Certo i medici militari non sarebbero rimasti così sconcertati, e al contempo un’epidemia non sarebbe stata sottaciuta o ignorata dagli storici.
Tuttavia molti dubbi permangono.
Partiamo dal movente: sentendosi minacciato, Basilio avrebbe ordito l’assassinio.
L’Imperatore, vedendo le ricche terre siriane riconquistate per essere di proprietà dell’eunuco avrebbe esclamato” E’ indegno che l’esercito abbia speso fatica e sudore per darle ad un semplice eunuco!”. E avrebbe dichiarato che avrebbe posto fine alle sue malversazioni.
Giovanni era un uomo assennato, non come la “pallida morte” Niceforo Foca. Capiremmo lo sdegno, o un momento di rabbia, ma ci saremmo aspettati una condotta più prudente.
E Basilio come poteva aver appreso così rapidamente le parole del monarca? Forse una delle sue spie aveva assistito alla scena? Un uomo a cavallo si muove molto più in fretta di un esercito in marcia, ma resta una bella passeggiata, per dirla alla Manzoni.
E ancora, avvelenare la coppa del Basileus era così facile?
Per contro si potrà obiettare che il paroikomenos doveva avere occhi e orecchie dappertutto, e che qualsiasi uomo può essere comprato o ricattato.

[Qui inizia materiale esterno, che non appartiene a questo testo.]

(* ===== verification/AccountLayouts.v ===== *)
(** * The accounts of the program ([generated/accounts/*.ts], [programs/sigil/src/state])

    The layout behind each account's discriminator: as the client decodes it ([X_layout]) and
    as the program declares it ([X_state]), in the client's spelling. *)

From S2P Require Import Prelude Types Accounts Bytes Pdas Composer Codecs Instructions InstructionTable.
Local Open Scope string_scope.
Local Open Scope Z_scope.
Local Open Scope list_scope.

(** ** Nested structs *)
Definition AgentContributionEntry_type : ctype :=
  TStruct [ ("agent", (TBytes 32));
            ("lastWriteEpoch", TI64);
            ("contributions", (TArray 24 TU64)) ].

Definition AgentEntry_type : ctype :=
  TStruct [ ("pubkey", TAddress);
            ("capability", TU8);
            ("spendingLimitUsd", TU64);
            ("paused", TBool);
            ("reserved", (TBytes 7)) ].

Definition VaultStatus_type : ctype := TEnum 3.

Definition EscrowStatus_type : ctype := TEnum 3.

Definition DataConstraintZC_type : ctype :=
  TStruct [ ("offset", TU16);
            ("operator", TU8);
            ("valueLen", TU8);
            ("value", (TBytes 32));
            ("padding", (TBytes 4)) ].

Definition AccountConstraintZC_type : ctype :=
  TStruct [ ("expected", (TBytes 32));
            ("index", TU8);
            ("isWritableRequired", TU8);
            ("padding", (TBytes 6)) ].

Definition ConstraintEntryZC_type : ctype :=
  TStruct [ ("programId", (TBytes 32));
            ("dataConstraints", (TArray 8 DataConstraintZC_type));
            ("accountConstraints", (TArray 5 AccountConstraintZC_type));
            ("dataCount", TU8);
            ("accountCount", TU8);
            ("reservedWasIsSpending", TU8);
            ("discriminatorFormat", TU8);
            ("padding", (TBytes 4)) ].

Definition PostAssertionEntryZC_type : ctype :=
  TStruct [ ("targetAccount", (TBytes 32));
            ("offset", TU16);
            ("valueLen", TU8);
            ("operator", TU8);
            ("expectedValue", (TBytes 32));
            ("assertionMode", TU8);
            ("crossFieldOffsetB", (TBytes 2));
            ("crossFieldMultiplierBps", (TBytes 4));
            ("crossFieldFlags", TU8) ].

Definition EpochBucket_type : ctype :=
  TStruct [ ("epochId", TI64);
            ("usdAmount", TU64) ].

Definition ProtocolSpendCounter_type : ctype :=
  TStruct [ ("protocol", (TBytes 32));
            ("windowStart", TI64);
            ("windowSpend", TU64) ].

(** ** As the client decodes them *)
Definition AgentSpendOverlay_layout : struct_type :=
  [ ("vault", TAddress);
    ("entries", (TArray 10 AgentContributionEntry_type));
    ("bump", TU8);
    ("padding", (TBytes 7));
    ("lifetimeSpend", (TArray 10 TU64));
    ("lifetimeTxCount", (TArray 10 TU64)) ].

Definition AgentVault_layout : struct_type :=
  [ ("owner", TAddress);
    ("vaultId", TU64);
    ("agents", (TVec AgentEntry_type));
    ("feeDestination", TAddress);
    ("status", VaultStatus_type);
    ("bump", TU8);
    ("createdAt", TI64);
    ("totalTransactions", TU64);
    ("totalVolume", TU64);
    ("activeEscrowCount", TU8);
    ("totalFeesCollected", TU64);
    ("totalDepositedUsd", TU64);
    ("totalWithdrawnUsd", TU64);
    ("totalFailedTransactions", TU64);
    ("activeSessions", TU8) ].

Definition EscrowDeposit_layout : struct_type :=
  [ ("sourceVault", TAddress);
    ("destinationVault", TAddress);
    ("escrowId", TU64);
    ("amount", TU64);
    ("tokenMint", TAddress);
    ("createdAt", TI64);
    ("expiresAt", TI64);
    ("status", EscrowStatus_type);
    ("conditionHash", (TBytes 32));
    ("bump", TU8) ].

Definition InstructionConstraints_layout : struct_type :=
  [ ("vault", (TBytes 32));
    ("entries", (TArray 64 ConstraintEntryZC_type));
    ("entryCount", TU8);
    ("strictMode", TU8);
    ("bump", TU8);
    ("constraintVersion", TU8);
    ("padding", (TBytes 4)) ].

Definition PendingAgentPermissionsUpdate_layout : struct_type :=
  [ ("vault", TAddress);
    ("agent", TAddress);
    ("newCapability", TU8);
    ("reservedCap", (TBytes 7));
    ("spendingLimitUsd", TU64);
    ("queuedAt", TI64);
    ("executesAt", TI64);
    ("queuedAtSlot", TU64);
    ("bump", TU8) ].

Definition PendingCloseConstraints_layout : struct_type :=
  [ ("vault", TAddress);
    ("queuedAt", TI64);
    ("executesAt", TI64);
    ("queuedAtSlot", TU64);
    ("bump", TU8) ].

Definition PendingConstraintsUpdate_layout : struct_type :=
  [ ("vault", (TBytes 32));
    ("entries", (TArray 64 ConstraintEntryZC_type));
    ("entryCount", TU8);
    ("strictMode", TU8);
    ("bump", TU8);
    ("padding", (TBytes 5));
    ("queuedAt", TI64);
    ("executesAt", TI64);
    ("queuedAtSlot", TU64) ].

Definition PendingPolicyUpdate_layout : struct_type :=
  [ ("vault", TAddress);
    ("queuedAt", TI64);
    ("executesAt", TI64);
    ("queuedAtSlot", TU64);
    ("dailySpendingCapUsd", (TOption TU64));
    ("maxTransactionAmountUsd", (TOption TU64));
    ("protocolMode", (TOption TU8));
    ("protocols", (TOption (TVec TAddress)));
    ("developerFeeRate", (TOption TU16));
    ("maxSlippageBps", (TOption TU16));
    ("timelockDuration", (TOption TU64));
    ("allowedDestinations", (TOption (TVec TAddress)));
    ("sessionExpirySeconds", (TOption TU64));
    ("hasProtocolCaps", (TOption TBool));
    ("protocolCaps", (TOption (TVec TU64)));
    ("destinationMode", (TOption TU8));
    ("bump", TU8) ].

Definition PolicyConfig_layout : struct_type :=
  [ ("vault", TAddress);
    ("dailySpendingCapUsd", TU64);
    ("maxTransactionSizeUsd", TU64);
    ("protocolMode", TU8);
    ("protocols", (TVec TAddress));
    ("developerFeeRate", TU16);
    ("maxSlippageBps", TU16);
    ("timelockDuration", TU64);
    ("allowedDestinations", (TVec TAddress));
    ("hasConstraints", TBool);
    ("hasPendingPolicy", TBool);
    ("hasProtocolCaps", TBool);
    ("protocolCaps", (TVec TU64));
    ("sessionExpirySeconds", TU64);
    ("bump", TU8);
    ("policyVersion", TU64);
    ("hasPostAssertions", TU8);
    ("destinationMode", TU8) ].

Definition PostExecutionAssertions_layout : struct_type :=
  [ ("vault", (TBytes 32));
    ("entries", (TArray 4 PostAssertionEntryZC_type));
    ("entryCount", TU8);
    ("bump", TU8);
    ("padding", (TBytes 6)) ].

Definition SessionAuthority_layout : struct_type :=
  [ ("vault", TAddress);
    ("agent", TAddress);
    ("authorized", TBool);
    ("authorizedAmount", TU64);
    ("authorizedToken", TAddress);
    ("authorizedProtocol", TAddress);
    ("isSpending", TBool);
    ("expiresAtTimestamp", TI64);
    ("delegated", TBool);
    ("delegationTokenAccount", TAddress);
    ("protocolFee", TU64);
    ("developerFee", TU64);
    ("outputMint", TAddress);
    ("stablecoinBalanceBefore", TU64);
    ("bump", TU8);
    ("assertionSnapshots", (TArray 4 (TBytes 32)));
    ("snapshotLens", (TBytes 4)) ].

Definition SpendTracker_layout : struct_type :=
  [ ("vault", TAddress);
    ("buckets", (TArray 144 EpochBucket_type));
    ("protocolCounters", (TArray 10 ProtocolSpendCounter_type));
    ("lastWriteEpoch", TI64);
    ("bump", TU8);
    ("padding", (TBytes 7)) ].

(** ** As the program declares them *)
Definition AgentSpendOverlay_state : struct_type :=
  [ ("vault", TAddress);
    ("entries", (TArray 10 AgentContributionEntry_type));
    ("bump", TU8);
    ("padding", (TBytes 7));
    ("lifetimeSpend", (TArray 10 TU64));
    ("lifetimeTxCount", (TArray 10 TU64)) ].

Definition AgentVault_state : struct_type :=
  [ ("owner", TAddress);
    ("vaultId", TU64);
    ("agents", (TVec AgentEntry_type));
    ("feeDestination", TAddress);
    ("status", VaultStatus_type);
    ("bump", TU8);
    ("createdAt", TI64);
    ("totalTransactions", TU64);
    ("totalVolume", TU64);
    ("activeEscrowCount", TU8);
    ("totalFeesCollected", TU64);
    ("totalDepositedUsd", TU64);
    ("totalWithdrawnUsd", TU64);
    ("totalFailedTransactions", TU64);
    ("activeSessions", TU8) ].

Definition EscrowDeposit_state : struct_type :=
  [ ("sourceVault", TAddress);
    ("destinationVault", TAddress);
    ("escrowId", TU64);
    ("amount", TU64);
    ("tokenMint", TAddress);
    ("createdAt", TI64);
    ("expiresAt", TI64);
    ("status", EscrowStatus_type);
    ("conditionHash", (TBytes 32));
    ("bump", TU8) ].

Definition InstructionConstraints_state : struct_type :=
  [ ("vault", (TBytes 32));
    ("entries", (TArray 64 ConstraintEntryZC_type));
    ("entryCount", TU8);
    ("strictMode", TU8);
    ("bump", TU8);
    ("constraintVersion", TU8);
    ("padding", (TBytes 4)) ].

Definition PendingAgentPermissionsUpdate_state : struct_type :=
  [ ("vault", TAddress);
    ("agent", TAddress);
    ("newCapability", TU8);
    ("reservedCap", (TBytes 7));
    ("spendingLimitUsd", TU64);
    ("queuedAt", TI64);
    ("executesAt", TI64);
    ("queuedAtSlot", TU64);
    ("bump", TU8) ].

Definition PendingCloseConstraints_state : struct_type :=
  [ ("vault", TAddress);
    ("queuedAt", TI64);
    ("executesAt", TI64);
    ("queuedAtSlot", TU64);
    ("bump", TU8) ].

Definition PendingConstraintsUpdate_state : struct_type :=
  [ ("vault", (TBytes 32));
    ("entries", (TArray 64 ConstraintEntryZC_type));
    ("entryCount", TU8);
    ("strictMode", TU8);
    ("bump", TU8);
    ("padding", (TBytes 5));
    ("queuedAt", TI64);
    ("executesAt", TI64);
    ("queuedAtSlot", TU64) ].

Definition PendingPolicyUpdate_state : struct_type :=
  [ ("vault", TAddress);
    ("queuedAt", TI64);
    ("executesAt", TI64);
    ("queuedAtSlot", TU64);
    ("dailySpendingCapUsd", (TOption TU64));
    ("maxTransactionAmountUsd", (TOption TU64));
    ("protocolMode", (TOption TU8));
    ("protocols", (TOption (TVec TAddress)));
    ("developerFeeRate", (TOption TU16));
    ("maxSlippageBps", (TOption TU16));
    ("timelockDuration", (TOption TU64));
    ("allowedDestinations", (TOption (TVec TAddress)));
    ("sessionExpirySeconds", (TOption TU64));
    ("hasProtocolCaps", (TOption TBool));
    ("protocolCaps", (TOption (TVec TU64)));
    ("destinationMode", (TOption TU8));
    ("bump", TU8) ].

Definition PolicyConfig_state : struct_type :=
  [ ("vault", TAddress);
    ("dailySpendingCapUsd", TU64);
    ("maxTransactionSizeUsd", TU64);
    ("protocolMode", TU8);
    ("protocols", (TVec TAddress));
    ("developerFeeRate", TU16);
    ("maxSlippageBps", TU16);
    ("timelockDuration", TU64);
    ("allowedDestinations", (TVec TAddress));
    ("hasConstraints", TBool);
    ("hasPendingPolicy", TBool);
    ("hasProtocolCaps", TBool);
    ("protocolCaps", (TVec TU64));
    ("sessionExpirySeconds", TU64);
    ("bump", TU8);
    ("policyVersion", TU64);
    ("hasPostAssertions", TU8);
    ("destinationMode", TU8) ].

Definition PostExecutionAssertions_state : struct_type :=
  [ ("vault", (TBytes 32));
    ("entries", (TArray 4 PostAssertionEntryZC_type));
    ("entryCount", TU8);
    ("bump", TU8);
    ("padding", (TBytes 6)) ].

Definition SessionAuthority_state : struct_type :=
  [ ("vault", TAddress);
    ("agent", TAddress);
    ("authorized", TBool);
    ("authorizedAmount", TU64);
    ("authorizedToken", TAddress);
    ("authorizedProtocol", TAddress);
    ("isSpending", TBool);
    ("expiresAtTimestamp", TI64);
    ("delegated", TBool);
    ("delegationTokenAccount", TAddress);
    ("protocolFee", TU64);
    ("developerFee", TU64);
    ("outputMint", TAddress);
    ("stablecoinBalanceBefore", TU64);
    ("bump", TU8);
    ("assertionSnapshots", (TArray 4 (TBytes 32)));
    ("snapshotLens", (TBytes 4)) ].

Definition SpendTracker_state : struct_type :=
  [ ("vault", TAddress);
    ("buckets", (TArray 144 EpochBucket_type));
    ("protocolCounters", (TArray 10 ProtocolSpendCounter_type));
    ("lastWriteEpoch", TI64);
    ("bump", TU8);
    ("padding", (TBytes 7)) ].

Definition client_layouts : list (string * struct_type) :=
  [ ("AgentSpendOverlay", AgentSpendOverlay_layout);
    ("AgentVault", AgentVault_layout);
    ("EscrowDeposit", EscrowDeposit_layout);
    ("InstructionConstraints", InstructionConstraints_layout);
    ("PendingAgentPermissionsUpdate", PendingAgentPermissionsUpdate_layout);
    ("PendingCloseConstraints", PendingCloseConstraints_layout);
    ("PendingConstraintsUpdate", PendingConstraintsUpdate_layout);
    ("PendingPolicyUpdate", PendingPolicyUpdate_layout);
    ("PolicyConfig", PolicyConfig_layout);
    ("PostExecutionAssertions", PostExecutionAssertions_layout);
    ("SessionAuthority", SessionAuthority_layout);
    ("SpendTracker", SpendTracker_layout) ].

Definition program_layouts : list (string * struct_type) :=
  [ ("AgentSpendOverlay", AgentSpendOverlay_state);
    ("AgentVault", AgentVault_state);
    ("EscrowDeposit", EscrowDeposit_state);
    ("InstructionConstraints", InstructionConstraints_state);
    ("PendingAgentPermissionsUpdate", PendingAgentPermissionsUpdate_state);
    ("PendingCloseConstraints", PendingCloseConstraints_state);
    ("PendingConstraintsUpdate", PendingConstraintsUpdate_state);
    ("PendingPolicyUpdate", PendingPolicyUpdate_state);
    ("PolicyConfig", PolicyConfig_state);
    ("PostExecutionAssertions", PostExecutionAssertions_state);
    ("SessionAuthority", SessionAuthority_state);
    ("SpendTracker", SpendTracker_state) ].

In conclusione: fu molto probabilmente il veleno a stroncare l’esistenza di Giovanni I, con conseguenze storiche incalcolabili, ma il giallo è ancora lungi dall’essere compreso per intero.

L’articolo è stato realizzato sulla base de “The cause of death of the Byzantine emperor John I Tzimisces(969-976). Poisoning or typhoid fever?” (Lascaratos-Marketos), pubblicato su Journal of medical biography (Agosto 1998). Per le citazioni degli storici moderni si rimanda alle loro opere.